» **To do**
In the records below, copy the line that contains "- injection Hm as <-. wp_step." and each line after it, word for word, through the last.

» **Records provided**
Lemma work_section_step c s (t : nat) ok o p m :
  SInv c s → pool s !! t = Some p → (vlen (byId (rn s)) + 1 < 2 ^ 32)%N →
  work_section ok o p = Some m → wp m (λ p' r', SInv c (mkSystem r' (<[t := p']> (pool s))) ∧ Later (rn s) r') (rn s).
Proof using farm_ok farm_path farm_result.
  intros HS Ht Hroom Hm. pose proof (s_run _ _ HS) as HR.
  assert (∀ jid, holds p = Some jid → runs (rn s) jid) as Hheld by (intros jid Hj; apply (s_held _ _ HS); by exists t, p).
  destruct p as [|jid|jid path|jid res|], o as [|att|msg]; try done; simpl in Hm.
  - injection Hm as <-. by apply take_job_step.
  - destruct att as [v| |path]; injection Hm as <-.
    + apply wp_ret. split; [by apply (SInv_same c s t (Working jid))|by apply same_later].
    + apply wp_ret. split; [by apply (SInv_same c s t (Working jid))|by apply same_later].
    + unfold Threads.begin_recover, Run.recover_once, wp, mbind, M_bind, get. case_decide; simpl.
      * eexists _, _. split; [done|]. split; [by apply (SInv_same c s t (Working jid))|by apply same_later].
      * eexists _, _. split; [done|]. split; [|by apply same_later].
        apply (SInv_same c s t (Working jid)); try done. by apply RInv_recovered.
  - injection Hm as <-. apply wp_ret. split; [by apply (SInv_same c s t (Working jid))|by apply same_later].
  - injection Hm as <-. specialize (Hheld jid eq_refl).
    destruct (runs_job succeeded rank _ jid HR Hheld) as (a & job & Ha & Hj & Hjr).
    unfold Threads.do_recover, Run.job_of. wp_step. eapply wp_at; [done|].
    destruct (RJob.farmInputs a !! path) as [producer|] eqn:Hp.
    + wp_step. eapply wp_mono; [eapply (recover_job_spec succeeded rank farmJob jid producer a); try done|].
      * by apply (st_farm _ _ _ (r_static _ _ _ HR) jid a path).
      * intros ? r' HSec. wp_steps. split; [|exact (sec_later (Some jid) _ _ HSec)].
        apply (SInv_thread c s t (Recovering jid path) _ _ (Some jid)); simpl; auto; try done; congruence.
    + apply wp_ret. split; [by apply (SInv_same c s t (Recovering jid path))|by apply same_later].
  - injection Hm as <-. apply wp_ret. split; [by apply (SInv_same c s t (Recovering jid path))|by apply same_later].
  - injection Hm as <-. wp_step. eapply wp_mono; [apply (work_done_spec succeeded rank); [done|]|].
    + intros E. by apply Hheld.
    + intros ? r' (HSec & Hf & _). wp_steps. split; [|by eapply sec_later].
      apply (SInv_thread c s t (Reporting jid res) _ _ (ended_by res jid)); try done; by auto.
Qed.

» **Problem solution**
  - injection Hm as <-. wp_step. eapply wp_mono; [apply (work_done_spec succeeded rank); [done|]|].
    + intros E. by apply Hheld.
    + intros ? r' (HSec & Hf & _). wp_steps. split; [|by eapply sec_later].
      apply (SInv_thread c s t (Reporting jid res) _ _ (ended_by res jid)); try done; by auto.
Qed.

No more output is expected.